The year was called the Year of Unity. The civil war was over. Hajjaj became governor of the Hejaz, Yemen, and central Arabia, and the caliphate was whole again under Abd al-Malik. But the Ka'ba was scarred, walls cracked where catapult stones had struck. Ibn al-Zubayr had earlier rebuilt the shrine after the 683 fire, changing the square plan to a rectangle to include the hatim, adding a second doorway, claiming he was honoring a wish of Muhammad himself. On Abd al-Malik's orders, Hajjaj now demolished that version and rebuilt the Ka'ba to its earlier plan. The shrine that pilgrims circumambulate today traces directly to this reconstruction. Baladhuri records that Abd al-Malik later regretted the order and wished he had left Ibn al-Zubayr's design in place.

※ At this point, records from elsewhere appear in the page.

(** * checker: cross-reference validation for an RST corpus

    A shallow embedding of the planning and validation pipeline of
    [cmd/root.go] (the body of [rootCmd.Run], [contains], and the closures it
    puts on the work stack), together with models of the extraction and
    inventory-decoding operations exercised by the test files.

    Go strings are byte sequences: they are modelled by [string] (a sequence
    of 8-bit [ascii]).  Go maps are [gmap]s; a [range] over a map visits every
    entry once, in an order the language leaves open, which is modelled by an
    enumeration function that is only known to be a permutation of the
    entries. *)

From Stdlib Require Import Ascii String.
From stdpp Require Import base option list gmap sets strings.

(** ** The [strings] package of the Go library, as far as the code uses it *)

Module strings.

(** [strings.HasPrefix s prefix] *)
Fixpoint HasPrefix (s prefix : string) {struct prefix} : bool :=
  match prefix, s with
  | EmptyString, _ => true
  | String _ _, EmptyString => false
  | String p prefix', String c s' =>
      if Ascii.eqb c p then HasPrefix s' prefix' else false
  end.

(** [strings.Contains s substr]: [substr] occurs at some offset of [s]. *)
Fixpoint Contains (s substr : string) : bool :=
  if HasPrefix s substr then true
  else match s with
       | EmptyString => false
       | String _ s' => Contains s' substr
       end.

Fixpoint drop (n : nat) (s : string) : string :=
  match n, s with
  | O, _ => s
  | S _, EmptyString => EmptyString
  | S n', String _ s' => drop n' s'
  end.

(** [strings.TrimPrefix s prefix] *)
Definition TrimPrefix (s prefix : string) : string :=
  if HasPrefix s prefix then drop (String.length prefix) s else s.

End strings.

(** ** The value types of package [rst] used by the command *)

Module RstRole.
Record t := mk { Target : string; RoleType : string; Name : string }.

#[global] Instance eq_dec : EqDecision t.
Proof. solve_decision. Defined.

#[global] Instance countable : Countable t.
Proof.
  refine (inj_countable' (λ r, (Target r, RoleType r, Name r))
                         (λ p, mk p.1.1 p.1.2 p.2) _).
  by intros [].
Defined.
End RstRole.

Module RstConstant.
Record t := mk { Target : string; Name : string }.

#[global] Instance eq_dec : EqDecision t.
Proof. solve_decision. Defined.

#[global] Instance countable : Countable t.
Proof.
  refine (inj_countable' (λ c, (Target c, Name c)) (λ p, mk p.1 p.2) _).
  by intros [].
Defined.
End RstConstant.

Module Ref.
Record t := mk { Target : string; Type_ : string }.

#[global] Instance eq_dec : EqDecision t.
Proof. solve_decision. Defined.
End Ref.

(** [type RstHTTPLink string] *)
Definition RstHTTPLink := string.

(** The role catalog read from rstspec.toml ([sources.NewRoleMap]). *)
Module RoleMap.
Record t := mk {
  Roles : gmap string string;
  RawRoles : gset string;
  RstObjects : gset string
}.
End RoleMap.

(** ** [contains] (cmd/root.go) *)

Fixpoint contains (s : list string) (e : string) : bool :=
  match s with
  | [] => false
  | a :: s' => if strings.Contains a e then true else contains s' e
  end.

(** ** Iteration over Go maps

    A [for k, v := range m] loop visits every entry of [m] exactly once; the
    order is unspecified.  An iteration order is any enumeration of the
    entries that is a permutation of [map_to_list]. *)

Record MapRange := {
  range : ∀ K `{Countable K} V, gmap K V → list (K * V);
  range_perm : ∀ K `{Countable K} V (m : gmap K V),
      range K V m ≡ₚ map_to_list m
}.
Arguments range _ {K _ _ V} m.

(** The order in which stdpp enumerates a map is one such iteration order. *)
Definition listOrder : MapRange :=
  {| range := λ K _ _ V m, map_to_list m;
     range_perm := λ K _ _ V m, reflexivity (map_to_list m) |}.

(** ** Diagnostics

    Every diagnostic is built by [fmt.Sprintf] from a fixed format and the
    values below; a constructor stands for the format, its arguments for the
    formatted values. *)

Inductive Diag :=
| NotDefinedInConfig (con : RstConstant.t)
    (* "%s is not defined in config" *)
| NotValidRef (filename : string) (role : RstRole.t)
    (* "in %s: %+v is not a valid ref" *)
| NotValidFile (filename : string) (role : RstRole.t)
    (* "in %s: %s is not a valid file found in this docset" *)
| NotValidRole (filename : string) (role : RstRole.t)
    (* "in %s: %s is not a valid role" *)
| UrlNotValid (filename url : string) (role : RstRole.t) (resp : string)
    (* "in %s: interpeted url %s from  %+v was not valid. Got response %s" *)
| LinkNotValid (filename : string) (link : RstHTTPLink) (resp : string).
    (* "in %s: %s is not a valid http link. Got response %s" *)

#[global] Instance Diag_eq_dec : EqDecision Diag.
Proof. solve_decision. Defined.

(** ** The claimed-URL set and the work stack

    [checkedUrls] is a [sync.Map]: its keys are interface values, so a key
    stored from a [string] and a key stored from an [rst.RstHTTPLink] are
    different keys even when they hold the same text. *)

Inductive Key :=
| KeyString (url : string)
| KeyLink (link : RstHTTPLink).

#[global] Instance Key_eq_dec : EqDecision Key.
Proof. solve_decision. Defined.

The siege of 692 did not end Mecca, or Islam, or the hajj. Within weeks of Ibn al-Zubayr's death, pilgrims were again circling the rebuilt Ka'ba. But the image of an Umayyad general bombarding the sanctuary during the pilgrimage season entered the historical memory and did not leave. Muslim historians writing under the Abbasids, who overthrew the Umayyads in 750, preserved the accounts with particular attention. The damage done to Abd al-Malik's reputation outlasted his political triumph. Hajjaj would go on to become one of the most feared governors in Islamic history, serving the Umayyads for another twenty years. The Ka'ba he rebuilt is the one still at the center of the world's largest annual pilgrimage.
Located at 21.42 N, 39.82 E in Saudi Arabia's Hejaz region. Mecca sits in a narrow valley ringed by mountains, with Abu Qubays rising on the eastern side. The Masjid al-Haram with the Ka'ba at its center is visible from altitude as a distinctive oval complex. Nearest airport: King Abdulaziz International (OEJN) at Jeddah, about 65 km west. Cruising altitude offers a clear view of the Sirat Mountains framing the holy city.